Utah Code § 11-42-409

Current with legislation effective through 5/2/2024
Section 11-42-409 - Assessment requirements and prohibitions - Economic promotion activities assessment requirements and prohibitions - Allocation for unassessed benefitted government property
(1)
(a) Each local entity that levies an assessment under this chapter:
(i) except for an appropriate allocation for an unassessed benefitted government property, may not assess a property for more than the amount that the property benefits by the improvement, operation and maintenance, or economic promotion activities;
(ii) may levy an assessment only for the actual costs that are reasonable; and
(iii) shall levy an assessment on a benefitted property in an amount that reflects an equitable portion, subject to Subsection (1)(b), of the benefit the property will receive from an improvement, operation and maintenance, or economic promotion activities for which the assessment is levied.
(b) The local entity, in accounting for a property's benefit or portion of a benefit received from an improvement, operation and maintenance, or economic promotion activities, shall consider:
(i) any benefit that can be directly identified with the property; and
(ii) the property's roughly equivalent portion of the benefit that is collectively shared by all the assessed properties in the entire assessment area or classification.
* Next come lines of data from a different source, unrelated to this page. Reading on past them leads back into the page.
(** A request that names a purpose but no algorithm: the key is made,
    deleted again, and the call reports unknown-error. *)
Lemma missing_algorithm_fails_key_creation_witness :
  getParam [KP_PURPOSE SIGN] TAG_ALGORITHM = None
  ∧ km_generateKey (mDevice (this sample_tee_world)) (calls sample_tee_world)
      (sample_legacy [KP_PURPOSE SIGN])
    = TransportOk (ErrorCode.OK, sample_blob, sample_characteristics)
  ∧ KeyMintDevice.generateKey sample_externals [KP_PURPOSE SIGN] KeyCreationResult_default
      sample_tee_world
    = (fromServiceSpecificError ErrorCode.UNKNOWN_ERROR,
       {| keyBlob := sample_blob;
          keyCharacteristics := [ {| kc_securityLevel := None; kc_authorizations := [] |} ];
          certificateChain := [] |},
       {| this := this sample_tee_world;
          calls := [Call_generateKey (sample_legacy [KP_PURPOSE SIGN]);
                    Call_deleteKey sample_blob] |}).
Proof.
  repeat (split; [reflexivity|]).
  exact (proj2 (missing_algorithm_fails_key_creation sample_externals [KP_PURPOSE SIGN]
                  KeyCreationResult_default sample_tee_world sample_blob
                  sample_characteristics eq_refl eq_refl)).
Defined.

(** ** Transport failures *)

(** C6 (as amended).  Where the layer asks a backend call for [isOk()]
    directly in an entry point ([getHardwareInfo], [generateKey],
    [importKey], [importWrappedKey], [upgradeKey], [begin], [update],
    [finish]), a transport failure is reported as the service-specific error
    [ResponseCode::SYSTEM_ERROR].  On the certificate paths a transport
    failure of [exportKey] or of [attestKey] makes [getCertificate] return
    the legacy code [UNKNOWN_ERROR], and [generateKey] reports that code. *)
Theorem transport_failure_codes E w kps format keyData out
    hi wrapped wrapping masking pwSid bioSid upgraded purpose tok bout
    op p i s a v uout fout blob kc alg :
  (km_getHardwareInfo (mDevice (this w)) (calls w) = TransportError →
   (KeyMintDevice.getHardwareInfo hi w).1.1
   = fromServiceSpecificError ResponseCode.SYSTEM_ERROR)
  ∧ (km_generateKey (mDevice (this w)) (calls w) (convertKeyParametersToLegacy E kps)
     = TransportError →
     (KeyMintDevice.generateKey E kps out w).1.1
     = fromServiceSpecificError ResponseCode.SYSTEM_ERROR)
  ∧ (km_importKey (mDevice (this w)) (calls w) (convertKeyParametersToLegacy E kps)
       format keyData = TransportError →
     (KeyMintDevice.importKey E kps format keyData out w).1.1
     = fromServiceSpecificError ResponseCode.SYSTEM_ERROR)
  ∧ (km_importWrappedKey (mDevice (this w)) (calls w) wrapped wrapping masking
       (convertKeyParametersToLegacy E kps) (to_uint64 pwSid) (to_uint64 bioSid)
     = TransportError →
     (KeyMintDevice.importWrappedKey E wrapped wrapping masking kps pwSid bioSid out w).1.1
     = fromServiceSpecificError ResponseCode.SYSTEM_ERROR)
  ∧ (km_upgradeKey (mDevice (this w)) (calls w) blob (convertKeyParametersToLegacy E kps)
     = TransportError →
     (KeyMintDevice.upgradeKey E blob kps upgraded w).1.1
     = fromServiceSpecificError ResponseCode.SYSTEM_ERROR)
  ∧ (0 < free_slots w →
     km_begin (mDevice (this w)) (calls w) purpose blob (convertKeyParametersToLegacy E kps)
       (convertAuthTokenToLegacy tok) = TransportError →
     (KeyMintDevice.begin E purpose blob kps tok bout w).1.1
     = fromServiceSpecificError ResponseCode.SYSTEM_ERROR)
  ∧ (km_update (mDevice (this w)) (calls w) (mOperationHandle op)
       (from_option (convertKeyParametersToLegacy E) [] p) (default [] i)
       (from_option convertAuthTokenToLegacy (indeterminate_authToken E) a)
       (from_option convertVerificationTokenToLegacy (indeterminate_verificationToken E) v)
     = TransportError →
     (KeyMintOperation.update E op p i a v uout w).1.1.1
     = fromServiceSpecificError ResponseCode.SYSTEM_ERROR)
  ∧ (km_finish (mDevice (this w)) (calls w) (mOperationHandle op)
       (from_option (convertKeyParametersToLegacy E) [] p) (default [] i) (default [] s)
       (from_option convertAuthTokenToLegacy (indeterminate_authToken E) a)
       (from_option convertVerificationTokenToLegacy (indeterminate_verificationToken E) v)
     = TransportError →
     (KeyMintOperation.finish E op p i s a v fout w).1.1.1
     = fromServiceSpecificError ResponseCode.SYSTEM_ERROR)
  ∧ (getParam kps TAG_ALGORITHM = Some alg → alg = RSA ∨ alg = EC →
     (containsParam kps TAG_ATTESTATION_CHALLENGE = false →
      km_exportKey (mDevice (this w)) (calls w) X509_format blob
        (unwrapBlob (getParam kps TAG_APPLICATION_ID))
        (unwrapBlob (getParam kps TAG_APPLICATION_DATA)) = TransportError →
      (KeyMintDevice.getCertificate E kps blob w).1 = inr ErrorCode.UNKNOWN_ERROR)
     ∧ (containsParam kps TAG_ATTESTATION_CHALLENGE = true →
        km_attestKey (mDevice (this w)) (calls w) blob (convertKeyParametersToLegacy E kps)
        = TransportError →
        (KeyMintDevice.getCertificate E kps blob w).1 = inr ErrorCode.UNKNOWN_ERROR))
  ∧ (km_generateKey (mDevice (this w)) (calls w) (convertKeyParametersToLegacy E kps)
     = TransportOk (ErrorCode.OK, blob, kc) →
     (KeyMintDevice.getCertificate E kps blob
        {| this := this w;
           calls := calls w ++ [Call_generateKey (convertKeyParametersToLegacy E kps)] |}).1
     = inr ErrorCode.UNKNOWN_ERROR →
     (KeyMintDevice.generateKey E kps out w).1.1
     = fromServiceSpecificError ErrorCode.UNKNOWN_ERROR).
Proof.
  repeat match goal with |- _ ∧ _ => split end.
  - intros H. unfold KeyMintDevice.getHardwareInfo. munfold. simpl. by rewrite H.
  - intros H. unfold KeyMintDevice.generateKey. munfold. simpl. by rewrite H.
  - intros H. unfold KeyMintDevice.importKey. munfold. simpl. by rewrite H.
  - intros H. unfold KeyMintDevice.importWrappedKey. munfold. simpl. by rewrite H.
  - intros H. unfold KeyMintDevice.upgradeKey. munfold. simpl. by rewrite H.
  - intros Hpos H. unfold KeyMintDevice.begin, free_slots in *. munfold. simpl.
    unfold OperationSlots.claimSlot.
    destruct (Z.ltb_spec 0 (mNumFreeSlots (mOperationSlots (this w)))); [|lia].
    simpl. by rewrite H.
  - intros H. unfold KeyMintOperation.update. munfold. simpl. rewrite H.
    by destruct (OperationSlot.freeSlot _ _).
  - intros H. unfold KeyMintOperation.finish. munfold. simpl. rewrite H.
    by destruct (OperationSlot.freeSlot _ _).
  - intros Halg Hasym. split.
    + intros Hch Hexp.
      by rewrite (getCertificate_makeCert_error _ _ _ _ _ _ _ Halg Hasym Hch
                    (makeCert_transport_error _ _ _ _ Hexp)).
    + intros Hch Hatt. rewrite (getCertificate_attest _ _ _ _ _ Halg Hasym Hch).
      by rewrite Hatt.
  - intros Hgen Hcert.
    destruct (KeyMintDevice.getCertificate E kps blob _) as [r w2] eqn:Hrun.
    simpl in Hcert. subst r.
    by rewrite (generateKey_certificate_error _ _ _ _ _ _ _ _ Hgen Hrun).
Qed.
(c) The validity of an otherwise valid assessment is not affected by the fact that the benefit to the property from the improvement does not increase the fair market value of the property.
(2) Subject to Subsection (4), the assessment method a governing body uses to calculate an assessment may be according to frontage, area, taxable value, fair market value, lot, parcel, number of connections, equivalent residential unit, or any combination of these methods, or any other method as the governing body considers appropriate to comply with Subsections (1)(a) and (b).
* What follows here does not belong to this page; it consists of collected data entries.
Lemma valid_rows_head (e : env) (token : string) (w : world)
      (row0 : reset_row) (rest : list reset_row) :
  valid_rows e token w = row0 :: rest ->
  In row0 (password_resets (store w)) /\ r_token row0 = token /\
  db_now e < r_expires_at row0.
Proof.
  intros Hf.
  assert (Hr : In row0 (valid_rows e token w)) by (rewrite Hf; left; reflexivity).
  unfold valid_rows in Hr. apply filter_In in Hr. destruct Hr as [Hin Hb].
  apply andb_true_iff in Hb. destruct Hb as [Ht Hlt].
  apply String.eqb_eq in Ht. apply Z.ltb_lt in Hlt. auto.
Qed.

Lemma valid_rows_of_member (e : env) (token : string) (w : world) (r : reset_row) :
  In r (password_resets (store w)) -> r_token r = token ->
  db_now e < r_expires_at r ->
  exists row0 rest, valid_rows e token w = row0 :: rest.
Proof.
  intros Hin Ht Hlt.
  destruct (valid_rows e token w) as [|row0 rest] eqn:Hf; [| eauto].
  pose proof (proj1 (valid_rows_nil e token w) Hf r Hin Ht). lia.
Qed.

(** *** [forgot_password], call by call *)

Lemma no_user_rows (email : string) (us : list user_row) :
  Nat.eqb (List.length (List.filter (fun u => String.eqb (u_email u) email) us)) 0
  = negb (existsb (fun u => String.eqb (u_email u) email) us).
Proof.
  induction us as [|u us IH]; [reflexivity |].
  simpl. destruct (String.eqb (u_email u) email); [reflexivity | exact IH].
Qed.

Lemma forgot_password_unregistered (e : env) (email : string) (w : world) :
  fail_at e <> Some 1%nat -> registered email w = false ->
  forgot_password e email w = (Returned generic_notice, w).
Proof.
  unfold registered. intros Hf Hreg. unfold_handler.
  failure_cases e; try congruence; cbn [Nat.eqb]; cbn beta iota; rewrite no_user_rows, Hreg; reflexivity.
Qed.

Lemma forgot_password_lookup_fails (e : env) (email : string) (w : world) :
  fail_at e = Some 1%nat -> forgot_password e email w = (Rejected, w).
Proof. intros Hf. run_handler. now rewrite Hf. Qed.

Lemma forgot_password_registered (e : env) (email : string) (w : world) :
  fail_at e = None -> registered email w = true ->
  token_taken (generate_token e) (store w) = false ->
  forgot_password e email w =
  (Returned link_sent,
   mk_world
     (mk_db (users (store w))
            (password_resets (store w) ++ [issued_row e email w])%list
            (password_resets_id_seq (store w) + 1))
     (outbox w ++ [reset_mail email (generate_token e)])%list).
Proof.
  unfold registered. intros Hf Hreg Hfree. unfold_handler.
  rewrite Hf. cbn beta iota. rewrite no_user_rows, Hreg. cbn.
  rewrite Hfree. reflexivity.
Qed.

(** What a request for a registered email leaves in [password_resets], for
    every point of failure. *)
Lemma forgot_password_registered_rows (e : env) (email : string) (w : world) :
  registered email w = true ->
  password_resets (store (snd (forgot_password e email w))) =
  if token_taken (generate_token e) (store w) then password_resets (store w)
  else match fail_at e with
       | Some 1%nat | Some 2%nat => password_resets (store w)
       | _ => (password_resets (store w) ++ [issued_row e email w])%list
       end.
Proof.
  unfold registered. intros Hreg. unfold_handler.
  destruct (token_taken (generate_token e) (store w)) eqn:Ht;
    failure_cases e; cbn [Nat.eqb]; cbn beta iota; try reflexivity; rewrite no_user_rows, Hreg; cbn; rewrite ?Ht; reflexivity.
Qed.
Lemma tif_extension_by_year_witness :
  PyStr.endswith ".tif"
    (tif UrlModel.urlparse 2018 (StrSrc "s3://bucket/alos/2018/tarfiles") DOY
         "S10W060_18_MOS_F02DAR.tar.gz") = false
  /\ PyStr.all_chars is_plain
       (member_stem 2018 DOY "S10W060_18_MOS_F02DAR.tar.gz" ++ postfix 2018)
     = true
  /\ PyStr.endswith ".tif"
       (tif UrlModel.urlparse 2019 (StrSrc "s3://bucket/alos/2019/tarfiles") DOY
            "S10W060_19_MOS_F02DAR.tar.gz") = true.
Proof.
  split; [|split].
  - apply (tif_extension_by_year UrlModel.urlparse 2018
             (StrSrc "s3://bucket/alos/2018/tarfiles") DOY
             "S10W060_18_MOS_F02DAR.tar.gz"). lia.
  - apply (tif_extension_by_year UrlModel.urlparse 2018
             (StrSrc "s3://bucket/alos/2018/tarfiles") DOY
             "S10W060_18_MOS_F02DAR.tar.gz"); [lia | reflexivity].
  - apply (tif_extension_by_year UrlModel.urlparse 2019
             (StrSrc "s3://bucket/alos/2019/tarfiles") DOY
             "S10W060_19_MOS_F02DAR.tar.gz"). lia.
Defined.

(** C9: for a [str] source, whatever its scheme, the member path starts
    with [/vsitar/vsis3/], the bucket read from the source, and a slash; it
    never starts with a [/vsitar/vsigs/] prefix. *)
Theorem tif_object_store_prefix (urlparse : string -> ParseResult) (year : Z)
        (s : string) (lyr : layer) (tarfile : string) :
  PyStr.startswith ("/vsitar/vsis3/" ++ netloc (urlparse s) ++ "/")
    (tif urlparse year (StrSrc s) lyr tarfile) = true
  /\ PyStr.startswith "/vsitar/vsigs/"
       (tif urlparse year (StrSrc s) lyr tarfile) = false.
Proof.
  split.
  - set (head := "/vsitar/vsis3/" ++ netloc (urlparse s) ++ "/").
    assert (Hcut : exists rest,
               tif urlparse year (StrSrc s) lyr tarfile = head ++ rest).
    { eexists. unfold tif, head. rewrite !StrFacts.append_assoc.
      reflexivity. }
    destruct Hcut as [rest ->]. apply StrFacts.startswith_app.
  - reflexivity.
Qed.

(** Both object-store schemes reach [build_vrt] as a [str]. *)
Lemma object_store_src_is_str (urlparse : string -> ParseResult)
      (args : Args) :
  scheme (urlparse (src args)) = "s3" \/ scheme (urlparse (src args)) = "gs" ->
  exists s, derived_src urlparse args = StrSrc s.
Proof.
  intros Hs. unfold derived_src.
  assert (Hstore : is_object_store (scheme (urlparse (src args))) = true)
    by (destruct Hs as [-> | ->]; reflexivity).
  rewrite Hstore. eexists. reflexivity.
Qed.

(** A [gs] source on a host where everything succeeds: the members are
    addressed through [vsis3]. *)
Example main_gs_source :
  main UrlModel.urlparse
    (calm_world ["gs://bucket/alos/2020/tarfiles/N00E006_20_MOS_F02DAR.tar.gz"])
    {| tiles := "tiles.geojson"; year := 2020;
       src := "gs://bucket/alos/"; dst := "/out" |} []
  = ([ CheckCall "gsutil ls gs://bucket/alos/2020/tarfiles";
       IsDir "/out/2020";
       CheckOutput "gsutil ls gs://bucket/alos/2020/tarfiles/*.tar.gz";
       CheckCall "gdalbuildvrt -overwrite HH_0.vrt /vsitar/vsis3/bucket/alos/2020/tarfiles/N00E006_20_MOS_F02DAR.tar.gz/N00E006_20_sl_HH_F02DAR.tif";
       CheckCall "gdalbuildvrt -overwrite HV_0.vrt /vsitar/vsis3/bucket/alos/2020/tarfiles/N00E006_20_MOS_F02DAR.tar.gz/N00E006_20_sl_HV_F02DAR.tif";
       CheckCall "gdalbuildvrt -overwrite INC_0.vrt /vsitar/vsis3/bucket/alos/2020/tarfiles/N00E006_20_MOS_F02DAR.tar.gz/N00E006_20_linci_F02DAR.tif";
       CheckCall "gdalbuildvrt -overwrite DOY_0.vrt /vsitar/vsis3/bucket/alos/2020/tarfiles/N00E006_20_MOS_F02DAR.tar.gz/N00E006_20_date_F02DAR.tif" ],
     Ok tt).
Proof. vm_compute. reflexivity. Qed.

(** C10: before 2014 the member name is tile, two-digit year and layer
    suffix, each followed by an underscore, and nothing else: the path ends
    with the underscore that follows the layer suffix. *)
Theorem tif_pre2014_trailing_underscore (urlparse : string -> ParseResult)
        (year : Z) (src : source) (lyr : layer) (tarfile : string) :
  (year < 2014)%Z ->
  postfix year ++ suffix year = ""
  /\ tif urlparse year src lyr tarfile
     = archive_dir urlparse src tarfile ++ "/"
         ++ PyStr.split_head "_" tarfile ++ "_" ++ yy year ++ "_"
         ++ layer_suffix lyr ++ "_"
  /\ PyStr.endswith (layer_suffix lyr ++ "_")
       (tif urlparse year src lyr tarfile) = true.
Proof.
  intros Hy.
  assert (Hp : postfix year = "") by (apply postfix_old; exact Hy).
  assert (Hs : suffix year = "") by (apply suffix_old; lia).
  split; [rewrite Hp, Hs; reflexivity|].
  split.
  - rewrite tif_shape, Hp, Hs. unfold member_stem.
    rewrite !StrFacts.append_assoc. reflexivity.
  - rewrite tif_tail, Hp, Hs. cbn [append].
    apply StrFacts.endswith_app.
Qed.

Lemma tif_pre2014_trailing_underscore_witness :
  tif UrlModel.urlparse 2007 (PathSrc "/data/2007/tarfiles") INC
      "N05E010_07_MOS.tar.gz"
  = "/vsitar//data/2007/tarfiles/N05E010_07_MOS.tar.gz/N05E010_07_linci_".
Proof.
  destruct (tif_pre2014_trailing_underscore UrlModel.urlparse 2007
              (PathSrc "/data/2007/tarfiles") INC "N05E010_07_MOS.tar.gz")
    as [_ [-> _]]; [lia | reflexivity].
Defined.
(3) A local entity that levies an assessment under this chapter for an improvement:
(a) shall:
(i)
(A) levy the assessment on each block, lot, tract, or parcel of property that benefits from the improvement; and
(B) to whatever depth, including full depth, on the parcel of property that the governing body determines but that still complies with Subsections (1)(a) and (b);
(ii) make an allowance for each corner lot receiving the same improvement on both sides so that the property is not assessed at the full rate on both sides; and
(iii) pay for any increase in size or capacity that serves property outside of the assessment area with funds other than those levied by an assessment;
(b) may:
(i) use different methods for different improvements in an assessment area;
(ii) assess different amounts in different classifications, even when using the same method, if acquisition or construction costs differ from classification to classification;
(iii) allocate a corner lot allowance under Subsection (3)(a)(ii) to all other benefitted property within the assessment area by increasing the assessment levied against the other assessed property in the same proportion as the improvement is assessed;
(iv) to comply with Subsection (1)(a), levy an assessment within classifications; and
(v) assess property to replace improvements that are approaching or have exceeded their useful life or to increase the level of service of an existing improvement; and
(c) may not:
(i) consider the costs of the additional size or capacity of an improvement that will be increased in size or capacity to serve property outside of the assessment area when calculating an assessment or determining an assessment method; or
(ii) except for in a voluntary assessment area or as provided in Subsection (3)(b)(v), assess a property for an improvement that would duplicate or provide a reasonably similar service that is already provided to the property.
(4) A local entity that levies an assessment under this chapter for economic promotion activities:
(a) shall:
(i) subject to Section 11-42-408, levy the assessment on each benefitted property; and
(ii) subject to Subsection (4)(d), use an assessment method that, when applied to a benefitted property, meets the requirements of Subsection (1)(a);
(b) may:
(i) levy an assessment only on commercial or industrial real property; and
(ii) create classifications based on property use, or other distinguishing factors, to determine the estimated benefit to the assessed property;
(c) subject to Subsection (4)(d), may rely on, in addition to the assessment methods described in Subsection (2), estimated benefits from an increase in:
(i) office lease rates;
(ii) retail sales rates;
(iii) customer base;
(iv) public perception;
(v) hotel room rates and occupancy levels;
(vi) property values;
(vii) the commercial environment from enhanced services;
(viii) another articulable method of estimating benefits; or
(ix) a combination of the methods described in Subsections (4)(c)(i) through (viii); and
(d) may not use taxable value, fair market value, or any other assessment method based on the value of the property as the sole assessment method.
(5) A local entity may levy an assessment that would otherwise violate a provision of this chapter if the owners of all property to be assessed voluntarily enter into a written agreement with the local entity consenting to the assessment.
(6) A local entity may allocate the cost of a benefit received by an unassessed benefitted government property to all other benefitted property within the assessment area by increasing the assessment levied against the other assessed property in the same proportion as the improvement, operation and maintenance, or economic promotion activities are assessed.

Utah Code § 11-42-409

Amended by Chapter 127, 2017 General Session ,§ 2, eff. 5/9/2017.
Amended by Chapter 396, 2015 General Session ,§ 15, eff. 5/12/2015.